Anyway, thats all the rambling I have for now.



Tuesday, August 28, 2012

Hello World

Hello World!

My name is Andrew Rosenblum and I'm a high school Senior in Virginia.  This is my first post on my blog that will accompany me through my journey in Hardware & software engineering.  Throughout the year I will undertake a variety of projects encompassing mostly iOS and Arduino development.

My first project will be to enter the $10 African Robot Challenge, which will require me to build an education themed robot for approximately $10.  The idea stems from students in Africa who already use expensive lego robot kits.  These kits cost $280, which means most districts can only afford one kit., which must be shared among the various classes in multiple schools.  So in order to make technology more ubiquitous in African education, the challenge is to build a $10 robot.  For the prototype version I will build, I'm allowed a maximum budget of $100 (and from my planning I'm squeezing pennies under this limit).

I'm planning on building a simple math game/primitive Gameboy for use by younger children to learn simple arithmetic.  This game will follow the general idea of an iOS app I've already created called Math Player (from which I plan on stealing some of the code I've already written - Oh the power of C programming languages!).

This project will be my primary focus for the first few weeks of this class because the robot is due September 15th!

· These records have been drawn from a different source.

Lemma reduced_key_ok cost k : 0 <= cost → allowance_covers cost k → access_key_ok k → access_key_ok (reduced_key cost k).
Proof.
  unfold access_key_ok, allowance_covers, reduced_key, charged_permission. destruct k as [n [p|]]; cbn [permission set_permission access_nonce]; [|done].
  intros Hc Ha (Hn & Hp & Hs). split_and!; [done| |apply Hs..]. intros x Hx. cbn [allowance set_allowance] in Hx. apply fmap_Some in Hx as (a & Hx & ->).
  specialize (Ha a Hx). specialize (Hp a Hx). unfold in_u in *. lia.
Qed.

Section correct.
Context {AccountId StorageError U K : Type} `{!EqDecision AccountId} `{!Countable AccountId} `{!StateStore (TrieKey AccountId) StorageError U}.
Context `{!Borsh AccountId} `{!Borsh AccessKey} `{!Borsh (list (Action AccountId))}.
Context (as_bytes : AccountId → bytes) (from_str : bytes → option AccountId) (get_account_type : AccountId → AccountType).
Context (hash : bytes → bytes) (verify : bytes → bytes → PublicKey → bool) (is_valid_staking_key : PublicKey → bool).
Context (fees : RuntimeFeesConfig) (wasm_config : VmConfig) (limit_config : LimitConfig) (storage_amount_per_byte : Z).
Context (threads : nat) (commit : bytes → U → option U) (forward : Receipt AccountId → M (K * U) (RuntimeError StorageError) ()).
Context (key_ok : TrieKey AccountId → Prop) (st_view : U → TrieKey AccountId → option (list Z)) (st_trie_view : U → Base (TrieKey AccountId)).
Context `{!StateStoreOk (TrieKey AccountId) StorageError U key_ok st_view st_trie_view}.
Context `{!BorshOk AccountId (λ _, True)} `{!BorshOk AccessKey access_key_ok}.
Context (commit_ok : ∀ h u, base_live (st_trie_view u) = true → ∃ u', commit h u = Some u' ∧ st_trie_view u' = st_trie_view u ∧ ∀ k, st_view u' k = st_view u k).
Context (own_key : TrieKey AccountId → Prop) (sink_inv : list (Receipt AccountId) → list (Receipt AccountId) → K * U → Prop).
Context `{!ReceiptSinkOk key_ok st_view st_trie_view own_key forward sink_inv}.

Abbreviation Signed := (SignedTransaction (AccountId := AccountId)).
Abbreviation Rcpt := (Receipt AccountId).
Abbreviation Error := (RuntimeError StorageError).
Abbreviation Acct := (Account AccountId).
Abbreviation State := (TxState (AccountId := AccountId) (StorageError := StorageError) (U := U) (K := K)).
Abbreviation Cache := (Prefetched (AccountId := AccountId) (StorageError := StorageError)).
Abbreviation PM := (M State Error).

(** * The ledger *)

Record Ledger : Type := mkLedger {
  ledger_account : AccountId → option Acct;
  ledger_key : AccountId * PublicKey → option AccessKey
}.

Definition signer (tx : Signed) : AccountId := tx_signer_id (transaction tx).
Definition signing_key (tx : Signed) : AccountId * PublicKey := (signer tx, tx_public_key (transaction tx)).

(** The keys of accounts and access keys are well formed and do not belong to the sink. *)
Context (account_keys : ∀ id, key_ok (TrieKey.Account id) ∧ ¬ own_key (TrieKey.Account id)).
Context (access_keys_foreign : ∀ id pk, ¬ own_key (TrieKey.AccessKey id pk)).

(** The state holds the ledger. *)
Record ledger_rep (L : Ledger) (u : U) : Prop := {
  lr_account id : st_view u (TrieKey.Account id) = borsh_encode <$> ledger_account L id;
  lr_key id pk : key_ok (TrieKey.AccessKey id pk) → st_view u (TrieKey.AccessKey id pk) = borsh_encode <$> ledger_key L (id, pk);
  lr_account_ok id a : ledger_account L id = Some a → account_ok a;
  lr_key_ok i k : ledger_key L i = Some k → access_key_ok k
}.
(* ===== verification/ExecutionCorrect.v ===== *)
(** Receipts conserve tokens: what an action receipt carries and what its account holds is, after its execution, held by the account, carried by the
    receipts it created, or counted as burnt. *)

From S2P Require Import Prelude Errors Borsh Costs TrieKey StateUpdate TrieQueue Fees Receipt ReceiptManager Account StoreUtils RemoveAccount Verifier Transaction ReceiptQueues ProcessTransactions ProcessCorrect RuntimeStore Actions ActionsCorrect ApplyReceipt ExecutionFrame.
Local Open Scope Z_scope.

(** * Refunds *)

Lemma to_balance_ROk p g x : safe_gas_to_balance p g = ROk x → x = p * g.
Proof. unfold safe_gas_to_balance. destruct (checked_mul _ _ _) as [y|] eqn:Hy; [|done]. intros [= <-]. by apply checked_mul_Some in Hy as [-> _]. Qed.

Lemma add_balance_ROk a b x : safe_add_balance a b = ROk x → x = a + b.
Proof. unfold safe_add_balance. destruct (checked_add _ _ _) as [y|] eqn:Hy; [|done]. intros [= <-]. by apply checked_add_Some in Hy as [-> _]. Qed.

Lemma expect_sub_ROk {E} a b x : (res_expect (checked_sub a b) : Res E Z) = ROk x → x = a - b ∧ b <= a.
Proof. destruct (checked_sub a b) as [y|] eqn:Hy; [|done]. intros [= <-]. by apply checked_sub_Some in Hy as [-> ?]. Qed.

(** Checked arithmetic that returned. *)
Ltac inv_res :=
  repeat match goal with
  | H : (_ ≫= _) = ROk _ |- _ => apply res_bind_ROk in H as (? & ? & H)
  | H : safe_gas_to_balance _ _ = ROk _ |- _ => apply to_balance_ROk in H as ->
  | H : safe_add_balance _ _ = ROk _ |- _ => apply add_balance_ROk in H as ->
  | H : res_expect (checked_sub _ _) = ROk _ |- _ => apply expect_sub_ROk in H as [-> ?]
  | H : mret _ = ROk _ |- _ => unfold mret, Res_ret in H; simplify_eq
  end.

Section refunds.
Context {AccountId CallError : Type} `{!EqDecision AccountId} (as_bytes : AccountId → bytes) (get_account_type : AccountId → AccountType) (system : AccountId).
Context (fees : RuntimeFeesConfig) (wasm : VmConfig) (fees_fit : fees_ok fees).

Abbreviation Rcpt := (Receipt AccountId).
Abbreviation Result := (ActionResult AccountId CallError).
Abbreviation value := (receipt_value as_bytes get_account_type fees wasm system).
Abbreviation all_value := (total_value as_bytes get_account_type fees wasm system).
Abbreviation receipt_gas := (receipt_gas as_bytes get_account_type fees wasm).

Lemma refund_value receiver x signer key q : value (refund system receiver (refund_receipt receiver x signer key) q) = x.
Proof.
  unfold receipt_value, receipt_deposit, bought_gas, receipt_price. destruct q; cbn; (rewrite bool_decide_true by done); unfold deposit_of; cbn; lia.
Qed.

(** The gas that was bought with a receipt. *)
Lemma prepaid_total_good (r : Rcpt) ar x : Forall (action_ok as_bytes) (receipt_actions ar) → prepaid_total as_bytes get_account_type fees wasm r ar = ROk x → x = receipt_gas (receipt_actions ar) (Receipt.receiver_id r).
Proof.
  intros Hok. unfold prepaid_total. intros (a & Ha & H)%res_bind_ROk. apply res_bind_ROk in H as (b & Hb & H). apply res_bind_ROk in H as (c & [-> _]%safe_add_gas_ROk & H).
  apply res_bind_ROk in H as (d & Hd & H). apply res_bind_ROk in H as (e & [-> _]%safe_add_gas_ROk & [-> _]%safe_add_gas_ROk).
  apply (exact_unique _ _ _ _ (total_prepaid_exact _ _ Hok)) in Ha as ->. apply (exact_unique _ _ _ _ (total_prepaid_send_exact _ _ _ _ fees_fit _ Hok)) in Hb as ->.
  apply (exact_unique _ _ _ _ (total_exec_exact _ _ _ _ fees_fit _ _ Hok)) in Hd as ->. unfold Fees.receipt_gas, attached_gas. lia.
Qed.

(** The refunds are sent as receipts, and change nothing else of the result. *)
Lemma push_refunds_good r ar d g (res : Result) : 0 <= d → 0 <= g → ∃ l, push_refunds system r ar d g res = set_new_receipts (new_receipts res ++ l) res ∧ all_value l = d + g.
Proof.
  intros Hd Hg. exists ((if 0 <? d then [new_balance_refund system (predecessor_id r) d (priority r)] else []) ++
    (if 0 <? g then [new_gas_refund system (signer_id ar) g (signer_public_key ar) (priority r)] else [])). split.
  - unfold push_refunds, add_receipt. destruct (0 <? d), (0 <? g); cbn; rewrite ?app_nil_r, <-?app_assoc; try done. by destruct res.
  - rewrite total_value_app. unfold total_value. destruct (Z.ltb_spec 0 d), (Z.ltb_spec 0 g); rewrite ?fmap_cons, ?sum_Z_cons; unfold new_balance_refund, new_gas_refund; rewrite ?refund_value; cbn; lia.
Qed.

Abbreviation generate_refund_receipts := (generate_refund_receipts as_bytes get_account_type system fees wasm).

Abbreviation spent := (λ res : Result, if result_ok res then gas_used res else gas_burnt res).

(** The refund [g] with what is burnt at the current price. *)
Definition balanced (price : Z) (r : Rcpt) (ar : ActionReceipt AccountId) (res : Result) (refund : GasRefundResult) (g : Z) : Prop :=
  0 <= g ∧ price * gas_burnt res - price_deficit refund + price_surplus refund + refund_penalty refund + g =
    gas_price ar * (receipt_gas (receipt_actions ar) (Receipt.receiver_id r) - spent res + gas_burnt res).

Definition refunded (price : Z) (r : Rcpt) (ar : ActionReceipt AccountId) (res : Result) (refund : GasRefundResult) (res' : Result) : Prop :=
  ∃ g, res' = push_refunds system r ar (if result_ok res then 0 else sum_Z (deposit_of <$> receipt_actions ar)) g res ∧ balanced price r ar res refund g.

Lemma old_refunds_good price r ar res deficit res' : Forall (action_ok as_bytes) (receipt_actions ar) → 0 <= gas_price ar → 0 <= gas_burnt res →
  refund_unspent_gas_and_unspent_gas_and_deposits as_bytes get_account_type system fees wasm price r ar res = ROk (deficit, res') → refunded price r ar res (mkGasRefund deficit 0 0) res'.
Proof.
  intros Hok Hp Hb H. unfold refund_unspent_gas_and_unspent_gas_and_deposits, unspent_gas in H. apply res_bind_ROk in H as (d & Hd & H). apply (exact_unique _ _ _ _ (total_deposit_exact _ _ Hok)) in Hd as ->.
  apply res_bind_ROk in H as (total & ->%prepaid_total_good & H); [|done]. apply res_bind_ROk in H as (gross & [-> Hle]%expect_sub_ROk & H).
  apply res_bind_ROk in H as (x & ->%to_balance_ROk & H). apply res_bind_ROk in H as ([y z] & Hy & H). injection H as <- <-. exists y. split; [done|].
  unfold balanced. cbn [price_deficit price_surplus refund_penalty]. destruct (Z.ltb_spec (gas_price ar) price).
  - apply res_bind_ROk in Hy as (w & ->%to_balance_ROk & Hy). destruct (Z.leb_spec ((price - gas_price ar) * gas_burnt res) (gas_price ar * (receipt_gas (receipt_actions ar) (Receipt.receiver_id r) - spent res))); injection Hy as <- <-; nia.
  - inv_res. nia.
Qed.

Lemma new_refunds_good price r ar res refund res' : Forall (action_ok as_bytes) (receipt_actions ar) → 0 <= gas_price ar → 0 <= gas_burnt res →
  refund_unspent_gas_and_deposits as_bytes get_account_type system fees wasm price r ar res = ROk (refund, res') → refunded price r ar res refund res'.
Proof.
  intros Hok Hp Hb H. unfold refund_unspent_gas_and_deposits, unspent_gas in H. apply res_bind_ROk in H as (d & Hd & H). apply (exact_unique _ _ _ _ (total_deposit_exact _ _ Hok)) in Hd as ->.
  apply res_bind_ROk in H as (total & ->%prepaid_total_good & H); [|done]. apply res_bind_ROk in H as (gross & [-> Hle]%expect_sub_ROk & H).
  apply res_bind_ROk in H as (penalty & _ & H). apply res_bind_ROk in H as (net & [-> Hle']%expect_sub_ROk & H).
  apply res_bind_ROk in H as (x & ->%to_balance_ROk & H). apply res_bind_ROk in H as (q & ->%to_balance_ROk & H). apply res_bind_ROk in H as ([y z] & Hy & H). injection H as <- <-. eexists. split; [done|].
  unfold balanced. cbn [price_deficit price_surplus refund_penalty]. destruct (_ <? _); inv_res; nia.
Qed.

Lemma generate_refunds_good price r ar res refund res' : Forall (action_ok as_bytes) (receipt_actions ar) → 0 <= gas_price ar → 0 <= gas_burnt res →
  generate_refund_receipts price r ar res = ROk (refund, res') → refunded price r ar res refund res'.
Proof.
  intros Hok Hp Hb. unfold ApplyReceipt.generate_refund_receipts. destruct (refund_gas_price_changes fees); [|by apply new_refunds_good].
  intros ([d res1] & Hr & [= <- <-])%res_bind_ROk. by apply old_refunds_good.
Qed.

(** What is refunded and what is burnt is what was bought, but for the gas of the new receipts. *)
Lemma refunds_good price r ar (res res' : Result) refund x : predecessor_id r ≠ system → Forall (action_ok as_bytes) (receipt_actions ar) → 0 <= gas_price ar → 0 <= gas_burnt res →
  generate_refund_receipts price r ar res = ROk (refund, res') → burnt_amount system price r refund res' = ROk x →
  ∃ l, res' = set_new_receipts (new_receipts res ++ l) res ∧
    all_value l + x = (if result_ok res then 0 else sum_Z (deposit_of <$> receipt_actions ar)) +
      gas_price ar * (receipt_gas (receipt_actions ar) (Receipt.receiver_id r) - (spent res - gas_burnt res)).
Proof.
  intros Hsys Hok Hp Hb Hg Hx. apply generate_refunds_good in Hg as (g & -> & Hg0 & Hg); [|done..]. 
  destruct (push_refunds_good r ar (if result_ok res then 0 else sum_Z (deposit_of <$> receipt_actions ar)) g res) as (l & Hl & Hv); [|done|].
  { destruct (result_ok res); [done|]. exact (proj1 (total_deposit_exact _ _ Hok)). }
  exists l. split; [exact Hl|]. rewrite Hl in Hx. unfold burnt_amount in Hx. rewrite bool_decide_false in Hx by done. cbn [gas_burnt set_new_receipts] in Hx. inv_res. lia.
Qed.
End refunds.

Section correct.
Context {AccountId StorageError U CallError K : Type} `{!EqDecision AccountId} `{Store : !StateStore (TrieKey AccountId) StorageError U} `{RStore : !RuntimeStore AccountId StorageError U}.
Context `{!Borsh AccountId} `{!Borsh AccessKey} `{!Borsh PromiseYieldIndices} `{!Borsh (PromiseYieldTimeout AccountId)} `{!Borsh (DelegateAction AccountId (Action AccountId))}.
Context `{!Borsh ReceivedData} `{!Borsh (ReceiptEnum AccountId)} `{TheVm : !Vm AccountId StorageError U CallError}.
Context (as_bytes : AccountId → bytes) (from_str : bytes → option AccountId) (get_account_type : AccountId → AccountType) (is_top_level : AccountId → bool) (is_sub_account_of : AccountId → AccountId → bool).
Context (system : AccountId) (hash : bytes → bytes) (verify : bytes → bytes → PublicKey → bool) (hex_decode : bytes → option bytes) (is_valid_staking_key : PublicKey → bool).
Context (wallet_magic_bytes : Code) (wallet_contract : bytes → option Code) (minimum_stake : bytes → EpochError + Z).
Context (apply_state : ApplyState AccountId).
Context (key_ok : TrieKey AccountId → Prop) (st_view st_saved : U → TrieKey AccountId → option (list Z)) (st_trie_view : U → Base (TrieKey AccountId)).
Context `{StoreOk : !RuntimeStoreOk AccountId StorageError U key_ok st_view st_saved st_trie_view}.
Context `{!StateStoreOk (TrieKey AccountId) StorageError U key_ok st_view st_trie_view}.

Abbreviation config := (apply_config apply_state).
Abbreviation fees := (cfg_fees config).
Abbreviation wasm := (cfg_wasm config).
Abbreviation Acct := (Account AccountId).
Abbreviation Rcpt := (Receipt AccountId).
Abbreviation Act := (Action AccountId).
Abbreviation Error := (RuntimeError StorageError).
Abbreviation Result := (ActionResult AccountId CallError).
Abbreviation State := (ActionState (AccountId := AccountId) (U := U) (CallError := CallError)).
Abbreviation AM := (M State Error).
Abbreviation frame := (st_frame key_ok st_view st_saved st_trie_view).
Abbreviation action_ok := (action_ok as_bytes).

Once this project is completed, I have a slew of other ideas to explore, including

  • An update to the Cape Henry App
  • A unified database for Cape Henry to track Community Service
  • A stock Market Game App (to improve upon the Virginia Economic Education Council's website
  • A Chris Skinner App
  • An Arduino based Jeopardy style Game Controller
  • Explore the possibilities of Arduino/iOS connections (both wired and wireless)
  • An iOS/Arduino controlled car
This list is a great starting point as I go forward in this class.

I hope to keep this blog updated at least once every week.